Of all the lines below, return only those starting with the line holding "(** X2: [getAgent]" and going on through the line holding "the genesis account", exactly as written.

——

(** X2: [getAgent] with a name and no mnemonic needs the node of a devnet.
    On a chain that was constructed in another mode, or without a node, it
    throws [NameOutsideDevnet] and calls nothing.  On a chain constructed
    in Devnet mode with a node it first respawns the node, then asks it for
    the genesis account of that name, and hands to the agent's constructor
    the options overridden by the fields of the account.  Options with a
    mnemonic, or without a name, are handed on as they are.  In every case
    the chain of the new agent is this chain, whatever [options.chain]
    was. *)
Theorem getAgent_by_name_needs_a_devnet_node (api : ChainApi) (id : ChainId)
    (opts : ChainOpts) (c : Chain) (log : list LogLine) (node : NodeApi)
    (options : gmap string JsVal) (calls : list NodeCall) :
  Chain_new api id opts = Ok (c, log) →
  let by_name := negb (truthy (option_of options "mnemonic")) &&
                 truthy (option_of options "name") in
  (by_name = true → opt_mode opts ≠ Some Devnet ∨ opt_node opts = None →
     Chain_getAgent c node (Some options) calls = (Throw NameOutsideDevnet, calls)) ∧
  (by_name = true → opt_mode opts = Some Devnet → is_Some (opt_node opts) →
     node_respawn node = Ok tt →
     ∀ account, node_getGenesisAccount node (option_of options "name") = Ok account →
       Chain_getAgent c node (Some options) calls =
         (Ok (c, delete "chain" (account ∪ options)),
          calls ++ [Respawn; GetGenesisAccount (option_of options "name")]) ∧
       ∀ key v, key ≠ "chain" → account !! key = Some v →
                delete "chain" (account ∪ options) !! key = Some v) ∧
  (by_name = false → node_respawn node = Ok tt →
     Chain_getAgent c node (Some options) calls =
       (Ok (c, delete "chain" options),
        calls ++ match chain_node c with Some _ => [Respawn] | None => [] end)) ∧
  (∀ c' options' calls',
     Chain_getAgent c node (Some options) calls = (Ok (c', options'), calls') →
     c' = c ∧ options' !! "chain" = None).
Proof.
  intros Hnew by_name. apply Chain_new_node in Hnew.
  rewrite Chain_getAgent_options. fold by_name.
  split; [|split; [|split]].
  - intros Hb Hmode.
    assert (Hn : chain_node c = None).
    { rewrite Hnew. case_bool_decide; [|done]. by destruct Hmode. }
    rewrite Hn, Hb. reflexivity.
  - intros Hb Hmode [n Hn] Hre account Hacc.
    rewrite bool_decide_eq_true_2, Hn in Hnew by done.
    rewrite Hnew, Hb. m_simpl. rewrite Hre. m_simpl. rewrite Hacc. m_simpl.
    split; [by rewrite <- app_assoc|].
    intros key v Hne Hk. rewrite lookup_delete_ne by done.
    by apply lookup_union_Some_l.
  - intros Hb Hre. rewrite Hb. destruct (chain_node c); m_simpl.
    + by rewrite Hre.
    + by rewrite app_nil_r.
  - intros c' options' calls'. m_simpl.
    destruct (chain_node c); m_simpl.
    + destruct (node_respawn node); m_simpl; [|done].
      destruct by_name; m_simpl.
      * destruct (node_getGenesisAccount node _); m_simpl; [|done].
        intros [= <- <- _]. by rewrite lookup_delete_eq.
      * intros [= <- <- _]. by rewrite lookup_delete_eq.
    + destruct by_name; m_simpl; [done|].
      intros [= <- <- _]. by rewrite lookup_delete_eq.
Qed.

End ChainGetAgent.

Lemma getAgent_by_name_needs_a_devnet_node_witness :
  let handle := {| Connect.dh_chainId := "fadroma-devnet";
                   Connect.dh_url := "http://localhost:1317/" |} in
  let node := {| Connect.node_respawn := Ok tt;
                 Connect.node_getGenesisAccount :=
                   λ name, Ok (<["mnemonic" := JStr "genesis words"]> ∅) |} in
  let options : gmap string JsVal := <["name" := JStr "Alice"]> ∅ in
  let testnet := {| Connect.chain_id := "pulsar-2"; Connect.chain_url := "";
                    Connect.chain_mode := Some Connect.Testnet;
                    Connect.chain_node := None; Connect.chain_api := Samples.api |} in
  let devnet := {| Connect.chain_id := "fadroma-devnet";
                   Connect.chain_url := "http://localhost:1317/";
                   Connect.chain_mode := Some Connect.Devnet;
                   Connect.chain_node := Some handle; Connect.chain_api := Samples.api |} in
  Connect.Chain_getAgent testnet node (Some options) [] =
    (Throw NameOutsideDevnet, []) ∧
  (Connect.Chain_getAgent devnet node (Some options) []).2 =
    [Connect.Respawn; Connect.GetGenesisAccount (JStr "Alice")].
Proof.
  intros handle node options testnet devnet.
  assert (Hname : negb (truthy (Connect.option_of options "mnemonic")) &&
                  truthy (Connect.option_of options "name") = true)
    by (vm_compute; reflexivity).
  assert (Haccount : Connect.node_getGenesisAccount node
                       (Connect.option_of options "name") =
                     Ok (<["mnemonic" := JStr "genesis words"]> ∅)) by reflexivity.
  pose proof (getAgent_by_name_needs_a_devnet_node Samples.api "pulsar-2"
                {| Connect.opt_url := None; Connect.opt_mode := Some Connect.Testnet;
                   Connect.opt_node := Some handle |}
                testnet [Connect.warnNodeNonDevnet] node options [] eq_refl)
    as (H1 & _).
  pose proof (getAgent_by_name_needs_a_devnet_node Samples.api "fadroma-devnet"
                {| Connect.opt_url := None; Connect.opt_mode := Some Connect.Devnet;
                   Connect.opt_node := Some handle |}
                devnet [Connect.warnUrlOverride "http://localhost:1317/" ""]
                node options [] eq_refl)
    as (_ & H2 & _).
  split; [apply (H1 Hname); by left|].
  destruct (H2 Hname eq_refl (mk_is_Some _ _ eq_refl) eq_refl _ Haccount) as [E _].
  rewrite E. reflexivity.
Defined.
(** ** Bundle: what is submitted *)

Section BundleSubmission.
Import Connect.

——

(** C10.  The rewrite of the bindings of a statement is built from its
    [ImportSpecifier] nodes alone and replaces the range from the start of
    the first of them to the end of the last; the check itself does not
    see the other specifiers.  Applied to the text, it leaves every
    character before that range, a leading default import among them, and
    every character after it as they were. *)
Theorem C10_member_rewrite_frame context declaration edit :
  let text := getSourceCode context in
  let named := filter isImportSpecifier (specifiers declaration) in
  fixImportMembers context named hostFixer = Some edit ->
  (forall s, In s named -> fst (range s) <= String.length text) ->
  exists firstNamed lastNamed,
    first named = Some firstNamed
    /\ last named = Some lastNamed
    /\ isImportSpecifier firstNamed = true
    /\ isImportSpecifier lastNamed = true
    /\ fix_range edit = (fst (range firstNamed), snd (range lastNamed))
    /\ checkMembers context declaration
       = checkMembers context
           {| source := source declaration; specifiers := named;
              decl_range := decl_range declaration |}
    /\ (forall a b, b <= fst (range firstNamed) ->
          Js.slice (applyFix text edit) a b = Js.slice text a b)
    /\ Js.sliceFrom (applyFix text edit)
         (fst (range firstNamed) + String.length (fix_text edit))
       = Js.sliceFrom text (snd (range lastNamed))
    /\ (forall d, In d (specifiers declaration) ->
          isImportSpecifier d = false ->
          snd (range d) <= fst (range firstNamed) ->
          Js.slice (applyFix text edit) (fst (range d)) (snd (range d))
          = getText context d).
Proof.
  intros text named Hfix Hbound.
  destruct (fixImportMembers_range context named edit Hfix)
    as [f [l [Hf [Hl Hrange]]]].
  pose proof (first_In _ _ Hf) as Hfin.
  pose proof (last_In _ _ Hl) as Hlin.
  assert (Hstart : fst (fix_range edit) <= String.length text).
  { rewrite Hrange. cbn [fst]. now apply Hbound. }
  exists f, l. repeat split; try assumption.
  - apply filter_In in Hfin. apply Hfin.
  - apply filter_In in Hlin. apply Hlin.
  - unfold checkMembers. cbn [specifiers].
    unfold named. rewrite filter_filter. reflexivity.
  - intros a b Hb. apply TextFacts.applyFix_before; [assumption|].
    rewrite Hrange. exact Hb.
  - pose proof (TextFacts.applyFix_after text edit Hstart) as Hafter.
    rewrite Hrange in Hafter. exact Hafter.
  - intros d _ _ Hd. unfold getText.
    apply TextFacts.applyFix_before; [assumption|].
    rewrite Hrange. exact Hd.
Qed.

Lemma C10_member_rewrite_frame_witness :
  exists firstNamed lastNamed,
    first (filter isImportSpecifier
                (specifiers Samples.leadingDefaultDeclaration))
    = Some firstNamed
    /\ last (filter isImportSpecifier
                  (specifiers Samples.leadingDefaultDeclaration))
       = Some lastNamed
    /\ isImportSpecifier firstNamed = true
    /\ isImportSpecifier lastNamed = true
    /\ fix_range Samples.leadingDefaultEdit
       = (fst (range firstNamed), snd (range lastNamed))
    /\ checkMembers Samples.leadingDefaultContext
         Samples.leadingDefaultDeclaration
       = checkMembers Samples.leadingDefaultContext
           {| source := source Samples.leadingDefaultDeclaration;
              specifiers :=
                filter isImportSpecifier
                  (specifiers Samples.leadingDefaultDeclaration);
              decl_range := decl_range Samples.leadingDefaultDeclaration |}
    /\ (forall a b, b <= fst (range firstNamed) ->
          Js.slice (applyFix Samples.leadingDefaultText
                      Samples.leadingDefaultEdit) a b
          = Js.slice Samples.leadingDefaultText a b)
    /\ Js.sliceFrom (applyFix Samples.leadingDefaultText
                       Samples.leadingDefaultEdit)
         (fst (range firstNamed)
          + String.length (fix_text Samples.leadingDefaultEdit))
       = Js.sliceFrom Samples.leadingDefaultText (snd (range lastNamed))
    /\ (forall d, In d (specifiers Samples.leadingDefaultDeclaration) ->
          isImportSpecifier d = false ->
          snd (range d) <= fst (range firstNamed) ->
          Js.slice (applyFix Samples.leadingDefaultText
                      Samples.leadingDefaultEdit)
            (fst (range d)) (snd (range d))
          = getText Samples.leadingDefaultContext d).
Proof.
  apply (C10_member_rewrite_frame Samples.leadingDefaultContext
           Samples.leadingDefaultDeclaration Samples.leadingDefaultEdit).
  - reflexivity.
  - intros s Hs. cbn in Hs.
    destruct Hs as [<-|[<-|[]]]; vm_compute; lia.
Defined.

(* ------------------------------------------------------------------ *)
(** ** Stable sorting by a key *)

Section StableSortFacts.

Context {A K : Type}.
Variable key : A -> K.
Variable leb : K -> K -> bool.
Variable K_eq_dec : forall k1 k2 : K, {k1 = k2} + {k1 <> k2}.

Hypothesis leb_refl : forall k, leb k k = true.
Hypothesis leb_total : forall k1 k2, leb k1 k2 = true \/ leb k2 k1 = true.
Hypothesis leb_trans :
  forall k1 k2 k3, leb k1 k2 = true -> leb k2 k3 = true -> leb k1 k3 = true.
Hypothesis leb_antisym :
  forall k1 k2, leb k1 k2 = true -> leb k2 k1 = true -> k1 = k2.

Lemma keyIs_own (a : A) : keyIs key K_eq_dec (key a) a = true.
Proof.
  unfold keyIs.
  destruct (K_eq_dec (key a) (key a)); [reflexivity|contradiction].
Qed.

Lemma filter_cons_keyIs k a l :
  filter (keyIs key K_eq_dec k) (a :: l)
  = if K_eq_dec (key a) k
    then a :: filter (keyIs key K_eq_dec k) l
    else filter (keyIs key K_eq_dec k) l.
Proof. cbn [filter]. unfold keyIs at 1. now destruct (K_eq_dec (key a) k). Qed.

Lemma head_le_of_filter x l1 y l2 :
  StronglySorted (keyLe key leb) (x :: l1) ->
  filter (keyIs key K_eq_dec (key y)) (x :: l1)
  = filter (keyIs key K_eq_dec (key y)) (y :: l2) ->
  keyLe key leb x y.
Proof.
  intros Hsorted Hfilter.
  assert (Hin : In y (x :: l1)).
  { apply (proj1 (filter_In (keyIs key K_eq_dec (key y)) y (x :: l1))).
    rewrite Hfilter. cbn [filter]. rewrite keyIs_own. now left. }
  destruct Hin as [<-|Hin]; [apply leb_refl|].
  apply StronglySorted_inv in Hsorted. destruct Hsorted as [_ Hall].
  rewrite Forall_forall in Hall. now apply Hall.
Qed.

——

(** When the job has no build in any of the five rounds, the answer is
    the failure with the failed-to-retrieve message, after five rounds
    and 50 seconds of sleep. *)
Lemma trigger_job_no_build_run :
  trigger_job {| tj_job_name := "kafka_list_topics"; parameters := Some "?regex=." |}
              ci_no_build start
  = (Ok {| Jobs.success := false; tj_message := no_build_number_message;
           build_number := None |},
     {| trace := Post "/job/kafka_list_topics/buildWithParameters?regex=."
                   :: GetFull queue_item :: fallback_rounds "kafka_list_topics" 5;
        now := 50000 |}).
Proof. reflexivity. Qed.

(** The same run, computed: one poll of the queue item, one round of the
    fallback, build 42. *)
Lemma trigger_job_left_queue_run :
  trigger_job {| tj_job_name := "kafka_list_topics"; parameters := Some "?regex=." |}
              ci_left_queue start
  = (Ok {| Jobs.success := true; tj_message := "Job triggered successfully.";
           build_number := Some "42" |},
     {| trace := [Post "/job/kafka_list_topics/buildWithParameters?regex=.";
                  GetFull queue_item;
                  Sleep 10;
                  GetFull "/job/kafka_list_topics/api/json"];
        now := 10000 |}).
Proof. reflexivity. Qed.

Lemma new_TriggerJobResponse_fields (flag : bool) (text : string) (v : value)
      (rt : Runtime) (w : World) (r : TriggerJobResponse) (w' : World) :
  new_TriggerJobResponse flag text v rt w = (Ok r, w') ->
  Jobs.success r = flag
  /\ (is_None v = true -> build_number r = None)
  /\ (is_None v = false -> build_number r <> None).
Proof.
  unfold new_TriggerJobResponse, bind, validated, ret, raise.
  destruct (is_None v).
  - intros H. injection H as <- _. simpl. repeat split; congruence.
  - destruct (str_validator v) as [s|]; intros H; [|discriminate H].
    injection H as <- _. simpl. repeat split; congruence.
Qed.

——

OUTPUT OF THE EXERCISE:
(** X2: [getAgent] with a name and no mnemonic needs the node of a devnet.
    On a chain that was constructed in another mode, or without a node, it
    throws [NameOutsideDevnet] and calls nothing.  On a chain constructed
    in Devnet mode with a node it first respawns the node, then asks it for
    the genesis account of that name, and hands to the agent's constructor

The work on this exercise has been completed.